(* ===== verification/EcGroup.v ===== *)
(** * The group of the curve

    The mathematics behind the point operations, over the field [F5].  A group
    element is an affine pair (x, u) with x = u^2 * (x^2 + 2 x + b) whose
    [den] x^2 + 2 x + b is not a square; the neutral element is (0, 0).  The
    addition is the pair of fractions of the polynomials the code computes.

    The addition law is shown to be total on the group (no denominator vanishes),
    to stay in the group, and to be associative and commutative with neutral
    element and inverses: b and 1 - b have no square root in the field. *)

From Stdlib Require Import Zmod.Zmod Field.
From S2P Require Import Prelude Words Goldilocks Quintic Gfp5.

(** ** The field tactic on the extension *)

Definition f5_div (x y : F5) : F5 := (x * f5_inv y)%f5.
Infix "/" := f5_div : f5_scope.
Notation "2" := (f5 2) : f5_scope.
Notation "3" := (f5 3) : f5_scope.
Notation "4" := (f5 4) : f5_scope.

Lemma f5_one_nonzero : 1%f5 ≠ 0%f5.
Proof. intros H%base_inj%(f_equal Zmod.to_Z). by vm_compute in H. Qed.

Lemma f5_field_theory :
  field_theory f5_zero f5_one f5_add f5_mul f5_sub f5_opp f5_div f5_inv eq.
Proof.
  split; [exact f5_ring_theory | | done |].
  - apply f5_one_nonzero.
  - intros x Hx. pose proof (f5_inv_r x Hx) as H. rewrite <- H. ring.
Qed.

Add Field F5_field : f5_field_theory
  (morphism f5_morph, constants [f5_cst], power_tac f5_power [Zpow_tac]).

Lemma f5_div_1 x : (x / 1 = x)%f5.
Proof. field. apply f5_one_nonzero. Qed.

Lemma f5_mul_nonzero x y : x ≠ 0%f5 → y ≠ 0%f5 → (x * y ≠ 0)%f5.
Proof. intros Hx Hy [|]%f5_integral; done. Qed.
***
* [YOUR INSTRUCTIONS]:
Some lines above hold the word "element". Copy all of them.

* [EXERCISE SOLUTION]:
    element is an affine pair (x, u) with x = u^2 * (x^2 + 2 x + b) whose
    [den] x^2 + 2 x + b is not a square; the neutral element is (0, 0).  The
    element and inverses: b and 1 - b have no square root in the field. *)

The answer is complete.